=== Begin Enclosure ===
(* ===== verification/AbwSlots.v ===== *)
(** The anti-block-withholding slots of a session ([prime/src/abw.rs]): the pool
    commits to a secret XOR key by its hash, rotates to a new slot on a tip, a
    share count or an age, and discloses a retired slot's key after a delay.

    An [Instant] is a count of nanoseconds; the random key of a seeded slot is
    an argument. *)
From S2P Require Import Prelude Bitcoin Header Messages AbwMsg.

Definition from_secs (s : Z) : Z := s * 10 ^ 9.
Definition ROTATE_AFTER_SHARES : Z := 16384.
Definition ROTATE_AFTER : Z := from_secs 600.
Definition REVEAL_AFTER : Z := from_secs 300.
Definition MAX_TIP_ROTATIONS_PER_REVEAL : Z := 4.
Definition REPLAY_GRACE : Z := from_secs 10.
Definition SLOTS : nat := Z.to_nat ASSIGNMENT_SLOTS.

(** [Instant::duration_since]: zero for a later instant. *)
Definition duration_since (now earlier : Z) : Z := Z.max 0 (now - earlier).

Inductive SlotKeyStatus := Secret | RevealedKey.

Inductive Slot :=
| Empty
| Seeded (key : bytes)
| Retired (key : bytes) (reveal_at : Z) (retired_on_open_connection : bool)
| Revealed (key : bytes) (resend_at : option Z).

Definition secret_key (s : Slot) : option bytes :=
  match s with Seeded key | Retired key _ _ => Some key | Empty | Revealed _ _ => None end.

Definition due_at (s : Slot) : option Z :=
  match s with Retired _ reveal_at _ => Some reveal_at | Revealed _ resend_at => resend_at | _ => None end.

Definition is_retired (s : Slot) : bool := match s with Retired _ _ _ => true | _ => false end.

Record PendingReveal := { pending_slot : nat; resend : bool; reveal_payload : bytes }.

Record AbwSlotState := {
  slots : list Slot;
  active : nat;
  shares_since_activation : Z;
  activated_at : Z;
  held_until : Z;
  tip_rotation_pending : bool;
  published : list bool;
}.

(** The slot at an index of the array. *)
Definition slot_at (a : AbwSlotState) (i : nat) : Slot := default Empty (slots a !! i).
Definition published_at (a : AbwSlotState) (i : nat) : bool := default false (published a !! i).

Definition set_slot (a : AbwSlotState) (i : nat) (s : Slot) : AbwSlotState :=
  {| slots := <[i := s]> (slots a); active := active a; shares_since_activation := shares_since_activation a;
     activated_at := activated_at a; held_until := held_until a;
     tip_rotation_pending := tip_rotation_pending a; published := published a |}.

Definition seed (a : AbwSlotState) (slot : nat) (key : bytes) : AbwSlotState :=
  {| slots := <[slot := Seeded key]> (slots a); active := slot;
     shares_since_activation := shares_since_activation a;
     activated_at := activated_at a; held_until := held_until a;
     tip_rotation_pending := tip_rotation_pending a; published := <[slot := false]> (published a) |}.

Definition start (now : Z) (key : bytes) : AbwSlotState :=
  seed {| slots := replicate SLOTS Empty; active := 0; shares_since_activation := 0; activated_at := now;
          held_until := now; tip_rotation_pending := false; published := replicate SLOTS false |} 0 key.

Definition key_for (a : AbwSlotState) (slot : Z) : option (bytes * SlotKeyStatus) :=
  entry ← slots a !! Z.to_nat slot;
  match entry with
  | Seeded key | Retired key _ _ =>
    Some (key, if published_at a (Z.to_nat slot) then RevealedKey else Secret)
  | Revealed key _ => Some (key, RevealedKey)
  | Empty => None
  end.

(** [note_published] returns whether the slot was active, none where its key was
    not secret or already public. *)
Definition note_published (a : AbwSlotState) (slot : Z) : option bool * AbwSlotState :=
  let i := Z.to_nat slot in
  match slots a !! i ≫= secret_key with
  | None => (None, a)
  | Some _ =>
    let a' :=
      {| slots := slots a; active := active a; shares_since_activation := shares_since_activation a;
         activated_at := activated_at a; held_until := held_until a;
         tip_rotation_pending := tip_rotation_pending a; published := <[i := true]> (published a) |} in
    if published_at a i then (None, a') else (Some (i =? active a)%nat, a')
  end.

Definition active_published (a : AbwSlotState) : bool := published_at a (active a).

Section notices.
Context `{Digests}.
Definition notice (a : AbwSlotState) (slot : nat) (is_active : bool) : option bytes :=
  (fun key => encode_notice {| AbwMsg.active := is_active; notice_slot := Z.of_nat slot;
                               notice_key_hash := xor_key_hash key |}) <$> secret_key (slot_at a slot).

(** The retired slots, then the active one. *)
Definition notices (a : AbwSlotState) : list bytes :=
  omap (fun i => notice a i false) (List.filter (fun i => is_retired (slot_at a i)) (seq 0 SLOTS)) ++
  option_list (notice a (active a) true).
End notices.

Definition connect (a : AbwSlotState) (opened_at : Z) : AbwSlotState :=
  {| slots := slots a; active := active a; shares_since_activation := shares_since_activation a;
     activated_at := activated_at a; held_until := opened_at + REPLAY_GRACE;
     tip_rotation_pending := tip_rotation_pending a; published := published a |}.

Definition held (a : AbwSlotState) (now : Z) : bool := now <? held_until a.

Definition resume_slot (closed_at : Z) (s : Slot) : Slot :=
  match s with
  | Retired key _ true => Retired key (closed_at + REVEAL_AFTER) false
  | Revealed key None => Revealed key (Some closed_at)
  | _ => s
  end.

Definition resume (a : AbwSlotState) (closed_at : Z) : AbwSlotState :=
  {| slots := resume_slot closed_at <$> slots a; active := active a;
     shares_since_activation := shares_since_activation a;
     activated_at := activated_at a; held_until := held_until a;
     tip_rotation_pending := tip_rotation_pending a; published := published a |}.

Definition reveal (a : AbwSlotState) (slot : nat) : option PendingReveal * AbwSlotState :=
  let sent key resend :=
    (Some {| pending_slot := slot; resend := resend;
             reveal_payload := encode_reveal {| reveal_slot := Z.of_nat slot; reveal_xor_key := key |} |},
     set_slot a slot (Revealed key None)) in
  match slot_at a slot with
  | Retired key _ _ => sent key false
  | Revealed key (Some _) => sent key true
  | Empty | Seeded _ | Revealed _ None => (None, a)
  end.

Definition next_slot (a : AbwSlotState) : nat := (active a + 1) mod SLOTS.

Definition next_slot_reveal_at (a : AbwSlotState) : option Z :=
  match slot_at a (next_slot a) with Retired _ reveal_at _ => Some reveal_at | _ => None end.

(** [min] of an iterator. *)
Definition minimum (l : list Z) : option Z :=
  match l with [] => None | x :: l => Some (foldl Z.min x l) end.

Definition next_due (a : AbwSlotState) : Z :=
  let rotation :=
    if tip_rotation_pending a || active_published a then held_until a else activated_at a + ROTATE_AFTER in
  let rotation := from_option (Z.max rotation) rotation (next_slot_reveal_at a) in
  let due := from_option (Z.min rotation) rotation (minimum (omap due_at (slots a))) in
  Z.max due (held_until a).

Definition is_due (now : Z) (s : Slot) : bool := from_option (fun t => t <=? now) false (due_at s).

Definition reveal_due (a : AbwSlotState) (now : Z) : bool :=
  negb (held a now) && existsb (is_due now) (slots a).

Fixpoint reveal_all (a : AbwSlotState) (l : list nat) : list PendingReveal * AbwSlotState :=
  match l with
  | [] => ([], a)
  | slot :: l =>
    let '(r, a) := reveal a slot in
    let '(rs, a) := reveal_all a l in (option_list r ++ rs, a)
  end.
=== End Enclosure ===
_Aim of the task_: Copy out precisely the lines from the line with "(** [Instant::duration_since]: zero" to the line with "Definition is_retired (s" in the material above, including those two lines and omitting all the rest.

_Solution to this problem_:
(** [Instant::duration_since]: zero for a later instant. *)
Definition duration_since (now earlier : Z) : Z := Z.max 0 (now - earlier).

Inductive SlotKeyStatus := Secret | RevealedKey.

Inductive Slot :=
| Empty
| Seeded (key : bytes)
| Retired (key : bytes) (reveal_at : Z) (retired_on_open_connection : bool)
| Revealed (key : bytes) (resend_at : option Z).

Definition secret_key (s : Slot) : option bytes :=
  match s with Seeded key | Retired key _ _ => Some key | Empty | Revealed _ _ => None end.

Definition due_at (s : Slot) : option Z :=
  match s with Retired _ reveal_at _ => Some reveal_at | Revealed _ resend_at => resend_at | _ => None end.

Definition is_retired (s : Slot) : bool := match s with Retired _ _ _ => true | _ => false end.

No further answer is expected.